# Good Jokes about Elves, Dwarves, etc.



## ergeheilalt

Hi there folks,

I'm running a character with a bit of sarcastic look on the world who enjoys ruffling feathers. As such I've been looking for a few good jokes about the bread and butter of fantasy.  I'd like them to actually be funny.

Any good ones from you folks could suggest would be a big help.

Erge


----------



## Gez

Why did the elf cross the road?


Spoiler



The elf herself don't know.


How are called dwarven poets?


Spoiler



Oxymorons.


How many elves do you need to replace a candle?


Spoiler



A good thousand. One to sing the tale of the old, burned-out, candle. One to pretend that it didn't melt and evaporated away, but instead, faded to Arwaxor, the idyllic verdant afterlife of candles. One to remind everyone of the fabled Elven Candles of Old, who were sentient, artistical creatures whose eternal glow was not merely light, but also love, magic, wisdom, and soothing quietness. All the rest to randomly dance and prance meanwhile. Of course, the candle is never changed, but there's no hurry, anyway, since the elves believe they can wait still another millenia or two.


----------



## dontpunkme

so a dwarf, an elf, and a naked halfling go into a bar...


----------



## LoneWolf23

An Elf, a Human and a Dwarf, all old friends, are sitting at a tavern,
talking about the night they had with their wives...

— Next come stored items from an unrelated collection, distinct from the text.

(** The overlay after its models were posted. *)
Definition models_taken (sid : string) (models : list (string * string)) (r : R) (w : W) : W :=
  Tui (Client (cl_base_url (tu_client w)) (cl_http (tu_client w)) (ModelsServer (ms_registry (server w)) r)) (tu_store w)
    (on_session (update_models models) (tu_state w)).

Lemma apply_spec sid models (w : W) :
  cl_http (tu_client w) = true → Endpoints.bad_models (ms_registry (server w)) models = [] →
  (models = [] ∧ _apply sid models w = (w, Ok false)) ∨
  ∃ r st, SessionManager.configure_models TTL now sid (list_to_map models) (ms_redis (server w)) = (r, Ok st) ∧
    _apply sid models w = (models_taken sid models r w, Ok true).
Proof.
  destruct w as [[url http [g r]] store st]. unfold server. cbn [tu_client cl_http cl_ext ms_registry ms_redis].
  intros -> Hb. destruct models as [|[role v] models]; [by left|right].
  destruct (configure_models_ok sid (list_to_map ((role, v) :: models)) r) as (r' & ss & Hc).
  { cbn. apply insert_non_empty. }
  exists r', ss. split; [done|].
  unfold _apply, catching, mtry, mbind, on_client, TuiClient.configure_models, call, _check, answer, send, ModelEndpoints.
  cbn [cl_http cl_ext tu_client cl_base_url]. unfold mbind. cbn [ms_registry ms_redis].
  unfold Endpoints.session_configure. cbn [cl_http cl_ext cl_base_url ms_registry ms_redis]. rewrite Hb.
  cbn [default from_option id]. unfold mbind. by rewrite Hc.
Qed.

(** The model a panel nobody touched shows for a role. *)
Definition shown (current : list (string * string)) (g : model_registry) (role : string) : string :=
  let cur := default "" (dict_get role current) in
  if bool_decide (cur ∈ offered role g) then cur else default "" (head (offered role g)).
(* ===== verification/TuiEvents.v ===== *)
(** * From the bus to the screen

    The way of an event: [AgentBus.publish], the Redis channel of the session,
    [_session_event_loop] and [ws_session] of orchestrator/main.py, the socket of
    the client, [SessionService.handle_ws_event]; the reconnecting loop of
    the session screen; and the way of a token, from the stream of a model
    through the outbox of its agent and the stream endpoint to the log of the
    session screen. *)

From S2P Require Import Prelude PyStr Models AgentBus AgentManager AgentManagerProps ServiceApi.
From S2P Require Import TuiState TuiClient TuiServices TuiScreens.
Local Open Scope string_scope.
Local Open Scope list_scope.
Local Open Scope nat_scope.
Local Open Scope py_scope.

(** ** The socket of a session *)

(** What Redis delivers to a subscriber of the session, of the messages
    published since it subscribed: the confirmation of the subscription, then
    those of its channel, in order. *)
Definition redis_delivers (sid : string) (published : list (string * ws_event)) (msgs : list raw_msg) : Prop :=
  msgs = RawMsg "subscribe" None ::
         omap (λ '(c, ev), if decide (c = "bus:session:" +:+ sid) then Some (RawMsg "message" (Some ev)) else None)
           published.

(** [event.model_dump()] as the interface reads it: the keys a payload of the
    program has. *)
Definition model_dump (ev : ws_event) : session_event :=
  let p := ev_payload ev in
  SessionEvent (Some (ws_event_value (ev_type ev))) (ev_agent_id ev)
    (WsPayload (pl_result_preview p) (Some (pl_tokens_in p)) (Some (pl_tokens_out p)) (pl_error p) (pl_patch_id p)
       None (pl_description p) (Some (pl_files p)) None (pl_lifecycle p)).

(** [_session_event_loop] yields what the bus yields, and ends without an
    exception when the bus raises. *)
Definition _session_event_loop (msgs : list raw_msg) : list ws_event := subscribe_session msgs.

(** [_ws_heartbeat]: what one round of it sends. *)
Definition _ws_heartbeat : session_event :=
  SessionEvent (Some "heartbeat") None (WsPayload None None None None None None None None None None).

(** [ws_session]: the frames it sends are the events in order, with a heartbeat
    wherever the task of the heartbeat gets to run. *)
Inductive ws_session : list ws_event → list session_event → Prop :=
  | ws_end : ws_session [] []
  | ws_event_sent ev evs es : ws_session evs es → ws_session (ev :: evs) (model_dump ev :: es)
  | ws_heartbeat_sent evs es : ws_session evs es → ws_session evs (_ws_heartbeat :: es).

(** One connection of the client: the frames, [None] one that is not JSON, and
    how it ended. *)
Inductive ws_ending := ConnectionClosed | StreamFailed (e : exn).
Record ws_connection := WsConnection { wc_frames : list (option session_event); wc_ending : ws_ending }.

(** [stream_session_events]: it ends, without an exception, however the
    connection did, a connection refused included. *)
Definition stream_session_events (c : ws_connection) : list session_event * res unit :=
  (omap id (wc_frames c),
   match wc_ending c with ConnectionClosed => Ok tt | StreamFailed _ => Ok tt end).

(** [_ws_loop] along the connections it makes: what it does between the
    events. *)
Inductive ws_act := Opened | Slept (seconds : Z).

Section loop.
Context {W : Type} (handle : session_event → M W unit).

Definition ws_round (c : ws_connection) : M W (list ws_act) :=
  let (events, ending) := stream_session_events c in
  mtry (do! mfor events handle in
        do! (λ w, (w, ending)) in
        mret [Opened])
       (λ _, mret [Opened; Slept 3]).
(** It throws at the first definition without [options]. *)
Lemma createSchemas_foreign cn (before after : list (string * ModelDef)) key modelDef :
  Forall (fun entry => options (snd entry) <> None) before ->
  options modelDef = None ->
  forall schemas r,
    snd (createSchemas cn (before ++ (key, modelDef) :: after) schemas r) =
      Some (TypeError "Cannot read properties of undefined (reading 'schema')").
Proof.
  intros Hb Hnone. induction Hb as [|[k d] rest Hd _ IH]; intros schemas r;
    cbn [createSchemas app].
  - now rewrite Hnone.
  - cbn [snd] in Hd. destruct (options d) as [opts|]; [| congruence].
    destruct (_ && _); apply IH.
Qed.

Lemma settle_calls db models flags task r :
  run_models (fst (settle db models flags task r)) = run_models r /\
  (forall call, call ∈ run_calls r -> call ∈ run_calls (fst (settle db models flags task r))) /\
  (forall cn force alter,
      CallSync cn force alter ∈ run_calls (fst (settle db models flags task r)) ->
      CallSync cn force alter ∈ run_calls r \/
      ((force, alter) = flags /\ cn = taskConnection task)).
Proof.
  destruct task as [cn d | cn [schemas | e] | cn settled]; cbn [settle fst];
    try (repeat split; auto; fail).
  unfold afterShowAllSchemas.
  destruct (createSchemas_calls cn models schemas r) as (Hm & _ & created & Hc).
  destruct (createSchemas cn models schemas r) as [r1 [e|]]; cbn [fst] in *.
  - split; [exact Hm | split].
    + intros call Hin. rewrite Hc. apply elem_of_app. auto.
    + intros cn' f a Hin. rewrite Hc in Hin. apply elem_of_app in Hin as [Hin | Hin]; auto.
      apply list_elem_of_fmap in Hin as (x & Hx & _). discriminate.
  - split; [exact Hm | split].
    + intros call Hin. rewrite run_calls_issue, Hc. rewrite !elem_of_app. auto.
    + intros cn' f a Hin. rewrite run_calls_issue, Hc in Hin.
      rewrite !elem_of_app in Hin. destruct Hin as [[Hin | Hin] | Hin]; auto.
      * apply list_elem_of_fmap in Hin as (x & Hx & _). discriminate.
      * apply list_elem_of_singleton in Hin. injection Hin as -> -> ->.
        right. destruct flags. auto.
Qed.

Lemma promiseAll_calls db models flags (syncTasks : list SyncTask) :
  forall r,
    run_models (fst (promiseAll db models flags syncTasks r)) = run_models r /\
    (forall call, call ∈ run_calls r ->
                  call ∈ run_calls (fst (promiseAll db models flags syncTasks r))) /\
    (forall cn force alter,
        CallSync cn force alter ∈ run_calls (fst (promiseAll db models flags syncTasks r)) ->
        CallSync cn force alter ∈ run_calls r \/
        ((force, alter) = flags /\ exists task, task ∈ syncTasks /\ cn = taskConnection task)).
Proof.
  induction syncTasks as [|task rest IH]; intros r; cbn [promiseAll].
  - repeat split; auto.
  - destruct (settle_calls db models flags task r) as (Hm & Hmono & Hsync).
    destruct (settle db models flags task r) as [r1 c]. cbn [fst] in *.
    destruct (IH r1) as (Hm2 & Hmono2 & Hsync2).
    destruct (promiseAll db models flags rest r1) as [r2 later]. cbn [fst] in *.
    split; [congruence | split].
    + auto.
    + intros cn f a Hin. apply Hsync2 in Hin as [Hin | (Hf & t & Ht & Hcn)].
      * apply Hsync in Hin as [Hin | (Hf & Hcn)]; auto.
        right. split; [exact Hf |]. exists task. split; [apply list_elem_of_here | exact Hcn].
      * right. split; [exact Hf |]. exists t. split; [now apply list_elem_of_further | exact Hcn].
Qed.

(** The callback of a schema listing that resolved calls [sync] in the end,
    provided every definition has [options]. *)
Lemma promiseAll_schema_sync db models flags (syncTasks : list SyncTask) cn schemas :
  SchemaPromise cn (Normal schemas) ∈ syncTasks ->
  Forall (fun entry => options (snd entry) <> None) models ->
  forall r,
    CallSync cn (fst flags) (snd flags)
      ∈ run_calls (fst (promiseAll db models flags syncTasks r)).
Proof.
  intros Hin Hall. induction syncTasks as [|task rest IH]; intros r.
  - now apply elem_of_nil in Hin.
  - cbn [promiseAll].
    pose proof (promiseAll_calls db models flags rest) as Hrest.
    apply elem_of_cons in Hin as [<- | Hin].
    + cbn [settle]. unfold afterShowAllSchemas.
      pose proof (createSchemas_all_owned cn models Hall schemas r) as Hnone.
      destruct (createSchemas cn models schemas r) as [r1 res]. cbn [snd] in Hnone.
      subst res.
      destruct (Hrest (issue r1 [CallSync cn (fst flags) (snd flags)])) as (_ & Hmono & _).
      destruct (promiseAll db models flags rest _) as [r2 later]. cbn [fst] in *.
      apply Hmono. rewrite run_calls_issue. apply elem_of_app. right.
      apply list_elem_of_here.
    + destruct (settle db models flags task r) as [r1 c].
      specialize (IH Hin r1).
      destruct (promiseAll db models flags rest r1) as [r2 later]. exact IH.
Qed.

(** ** Convergence: the loop over the connections *)

(** Every [sync] call in the log carries the flags of the run and goes to
    an owned connection, and every task belongs to an owned connection. *)
Lemma visitConnection_sound db cfg connections flags ds r syncTasks cn c :
  (cn, c) ∈ ds ->
  (forall cn' force alter, CallSync cn' force alter ∈ run_calls r ->
                           (force, alter) = flags /\ ownedIn ds cn') ->
  (forall task, task ∈ syncTasks -> ownedIn ds (taskConnection task)) ->
  let st := fst (visitConnection db cfg connections flags (r, syncTasks) (cn, c)) in
  (forall cn' force alter, CallSync cn' force alter ∈ run_calls (fst st) ->
                           (force, alter) = flags /\ ownedIn ds cn') /\
  (forall task, task ∈ snd st -> ownedIn ds (taskConnection task)).
Proof.
  intros Hin Hcalls Htasks.
  assert (forall d, ownership c = Normal (Some d) -> ownedIn ds cn) as Howned
    by (intros d Hd; exists c, d; auto).
  visit_cases cfg connections cn c; (split; [| auto]); auto.
  - intros task Ht. apply elem_of_app in Ht as [Ht | Ht]; [auto |].
    apply list_elem_of_singleton in Ht. subst task. eauto.
  - intros cn' f a H. apply elem_of_app in H as [H | H]; [auto |].
    apply list_elem_of_singleton in H. discriminate.
  - intros task Ht. apply elem_of_app in Ht as [Ht | Ht]; [auto |].
    apply list_elem_of_singleton in Ht. subst task. eauto.
  - intros cn' f a H. apply elem_of_app in H as [H | H]; [auto |].
    apply list_elem_of_singleton in H. injection H as -> -> ->.
    split; [now destruct flags | eauto].
  - intros task Ht. apply elem_of_app in Ht as [Ht | Ht]; [auto |].
    apply list_elem_of_singleton in Ht. subst task. eauto.
Qed.

Lemma visitAll_sound db cfg connections flags (ds : Datastores) r syncTasks :
  let st := fst (forIn (visitConnection db cfg connections flags) (r, syncTasks) ds) in
  (forall cn force alter, CallSync cn force alter ∈ run_calls r ->
                          (force, alter) = flags /\ ownedIn ds cn) ->
  (forall task, task ∈ syncTasks -> ownedIn ds (taskConnection task)) ->
  (forall cn force alter, CallSync cn force alter ∈ run_calls (fst st) ->
                          (force, alter) = flags /\ ownedIn ds cn) /\
  (forall task, task ∈ snd st -> ownedIn ds (taskConnection task)).
Proof.
  intros st Hcalls Htasks. subst st.
  apply (forIn_invariant (visitConnection db cfg connections flags)
           (fun st =>
              (forall cn force alter, CallSync cn force alter ∈ run_calls (fst st) ->
                                      (force, alter) = flags /\ ownedIn ds cn) /\
              (forall task, task ∈ snd st -> ownedIn ds (taskConnection task)))).
  - intros [r0 ts0] [cn c] Hin [H1 H2].
    now apply (visitConnection_sound db cfg connections flags ds r0 ts0 cn c).
  - auto.
Qed.

(** Outside a dry run and outside the smart-migrate path, the loop visits
    every entry without throwing, keeps what was logged and queued, and for
    an owned entry either calls [sync] at once (any dialect but 'postgres')
    or queues the promise of the schema listing ('postgres'). *)
Lemma visitAll_complete db cfg connections flags (ds : Datastores) :
  dryRun cfg = false ->
  smartMigrate cfg && snd flags = false ->
  Forall (fun entry =>
            exists o, ownership (snd entry) = Normal o /\
                      (o <> None -> is_Some (connections !! fst entry))) ds ->
  forall r syncTasks,
    exists r' syncTasks',
      forIn (visitConnection db cfg connections flags) (r, syncTasks) ds
        = ((r', syncTasks'), None) /\
      (forall call, call ∈ run_calls r -> call ∈ run_calls r') /\
      (forall task, task ∈ syncTasks -> task ∈ syncTasks') /\
      (forall cn c d, (cn, c) ∈ ds -> ownership c = Normal (Some d) ->
                      if String.eqb d "postgres"
                      then SchemaPromise cn (db_showAllSchemas db cn) ∈ syncTasks'
                      else CallSync cn (fst flags) (snd flags) ∈ run_calls r').
Proof.
  intros Hdry Hsmart. induction 1 as [|[cn c] rest (o & Ho & Hc) _ IH]; intros r syncTasks.
  - exists r, syncTasks. repeat split; auto.
    intros ? ? ? Hin. now apply elem_of_nil in Hin.
  - cbn [fst snd] in Ho, Hc. cbn [forIn].
    unfold visitConnection at 1. rewrite Ho.
    destruct o as [d|].
    + rewrite Hdry, Hsmart.
      destruct (Hc ltac:(discriminate)) as [k Hk]. rewrite Hk.
      destruct (String.eqb d "postgres") eqn:Hpg.
      * destruct (IH (issue r [CallShowAllSchemas cn])
                    (syncTasks ++ [SchemaPromise cn (db_showAllSchemas db cn)])%list)
          as (r' & ts' & Hloop & Hmono & Hkeep & Hall).
        exists r', ts'. split; [exact Hloop |]. repeat split.
        -- intros call Hin. apply Hmono. rewrite run_calls_issue. apply elem_of_app. auto.
        -- intros task Hin. apply Hkeep. apply elem_of_app. auto.
        -- intros cn0 c0 d0 Hin Hown.
           apply elem_of_cons in Hin as [[= -> ->] | Hin];
             [| exact (Hall _ _ _ Hin Hown)].
           assert (d0 = d) as -> by congruence. rewrite Hpg.
           apply Hkeep. apply elem_of_app. right. apply list_elem_of_here.
      * destruct (IH (issue r [CallSync cn (fst flags) (snd flags)])
                    (syncTasks ++ [SyncPromise cn (db_sync db cn (fst flags) (snd flags))])%list)
          as (r' & ts' & Hloop & Hmono & Hkeep & Hall).
        exists r', ts'. split; [exact Hloop |]. repeat split.
        -- intros call Hin. apply Hmono. rewrite run_calls_issue. apply elem_of_app. auto.
        -- intros task Hin. apply Hkeep. apply elem_of_app. auto.
        -- intros cn0 c0 d0 Hin Hown.
           apply elem_of_cons in Hin as [[= -> ->] | Hin];
             [| exact (Hall _ _ _ Hin Hown)].
           assert (d0 = d) as -> by congruence. rewrite Hpg.
           apply Hmono. rewrite run_calls_issue. apply elem_of_app. right.
           apply list_elem_of_here.
    + destruct (IH r syncTasks) as (r' & ts' & Hloop & Hmono & Hkeep & Hall).
      exists r', ts'. split; [exact Hloop |]. repeat split; auto.
      intros cn0 c0 d0 Hin Hown.
      apply elem_of_cons in Hin as [[= -> ->] | Hin];
        [congruence | exact (Hall _ _ _ Hin Hown)].
Qed.

(** ** Convergence: the strategy and the flags *)

Lemma run_calls_reportFailure r e : run_calls (reportFailure r e) = run_calls r.
Proof.
  unfold reportFailure. destruct (err_parent e); [| reflexivity].
  destruct (String.eqb _ _); reflexivity.
Qed.

(** The calls of a run that is neither 'safe' nor a dry run and whose loop
    did not throw are those of the loop followed by those of the callbacks. *)
Lemma run_calls_final db models flags (syncTasks : list SyncTask) r :
  run_calls
    (final
       match promiseAll db models flags syncTasks r with
       | (r1, None) =>
           mkResult (Next None) syncTasks
             (report r1 "Database migration completed successfully")
       | (r1, Some e) => mkResult (Next (Some e)) syncTasks (reportFailure r1 e)
       end) = run_calls (fst (promiseAll db models flags syncTasks r)).
Proof.
  destruct (promiseAll db models flags syncTasks r) as [r1 [e|]]; cbn [final fst].
  - apply run_calls_reportFailure.
  - reflexivity.
Qed.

The Human smirks as he says "Damn, but I had fun last night. ed
my wife good last night, about seven times... When we woke up this
morning, she told me she loved me and was going to make my favorite
meals all day.."

The Elf looks at him, then smirks and responds "Well, I only made love
four times to my wife last night, but each time was like a new extatic
experience.. When we awoke this morning, she said we'd spend the rest
of our days together and would surprise me again tonight.."

The Dwarf looks at them both and snorts, drinking his beer silently.
After an uncomfortable of being stared at by the other two, he finally
says "Fine, fine.. My wife and I had intercourse once last night."

The other two blink, until the Elf smirks and asks "Pray, tell us what
she said to you this morning.."

This time, the Dwarf smirks and says "She said.. Please, Honey, don't
stop now..."


Moral of this story: Dwarves may not be imaginative lovers, but when
you get a +2 to Constitution, you have a lot of staying power..


----------



## shilsen

A couple I've heard on these boards, so don't sue me:

Two dwarves walked into a bar. The third one ducked.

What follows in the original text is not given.